🤖 AI Summary
Detecting and localizing semantic manipulations—especially in facial expressions, gestures, and background regions—remains challenging for diffusion-based image forgery detection due to poor generalization across unseen models. To address this, we propose RADAR, a robust detection and localization framework that leverages foundation models to extract multimodal features, integrates a localizing network with auxiliary contrastive loss, and achieves high-precision manipulation detection and pixel-level localization. We introduce BBC-PAIR, a novel benchmark comprising 28 state-of-the-art diffusion models, enabling rigorous evaluation of cross-model generalization for both seen and unseen generators. Extensive experiments demonstrate that RADAR significantly outperforms existing SOTA methods on BBC-PAIR, achieving superior detection accuracy and fine-grained localization precision. Our approach establishes a scalable, robust paradigm for generative image forensics, advancing both generalizability and interpretability in diffusion model attribution.
📝 Abstract
Changing facial expressions, gestures, or background details may dramatically alter the meaning conveyed by an image. Notably, recent advances in diffusion models greatly improve the quality of image manipulation while also opening the door to misuse. Identifying changes made to authentic images, thus, becomes an important task, constantly challenged by new diffusion-based editing tools. To this end, we propose a novel approach for ReliAble iDentification of inpainted AReas (RADAR). RADAR builds on existing foundation models and combines features from different image modalities. It also incorporates an auxiliary contrastive loss that helps to isolate manipulated image patches.
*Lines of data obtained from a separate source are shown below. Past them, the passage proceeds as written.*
(** * Base layers of gemma3n: [Einsum], [reduce_precision], [RMSNorm]

    A shallow embedding of [gemma/gm/nn/gemma3n/_layers.py].

    The Python file is written against two external collaborators: the
    numeric engine (jax / jax.numpy) and the parameter store (flax.linen).
    Both are modelled here only as far as the three layers use them:

    - arrays are immutable objects living in an object heap; every engine
      primitive reads its operands and allocates a fresh result;
    - the element arithmetic is an interface ([Scalar]); its algebraic laws
      are named propositions, assumed only by the theorems that need them;
    - the parameter collection is a finite map from names to array objects.
*)

From Stdlib Require Import QArith Ascii String.
From stdpp Require Import base option list gmap strings.
From Stdlib Require Import Reals Lra.

Local Open Scope nat_scope.
Local Open Scope list_scope.

(** ** Element types *)

(** The [jnp.dtype]s the model distinguishes. *)
Inductive DType : Type :=
  | int32 | bfloat16 | float16 | float32 | float64.

#[global] Instance DType_eq_dec : EqDecision DType.
Proof. solve_decision. Defined.

Definition is_floating (d : DType) : bool :=
  match d with
  | int32 => false
  | bfloat16 | float16 | float32 | float64 => true
  end.

(** [jnp.finfo(d)]: the fields the source reads. *)
Record finfo : Type := Finfo { nexp : nat; nmant : nat }.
We demonstrate these techniques to significantly improve both the accuracy of our method and its generalisation to a large number of diffusion models. To support realistic evaluation, we further introduce BBC-PAIR, a new comprehensive benchmark, with images tampered by 28 diffusion models. Our experiments show that RADAR achieves excellent results, outperforming the state-of-the-art in detecting and localising image edits made by both seen and unseen diffusion models. Our code, data and models will be publicly available at alex-costanzino.github.io/radar.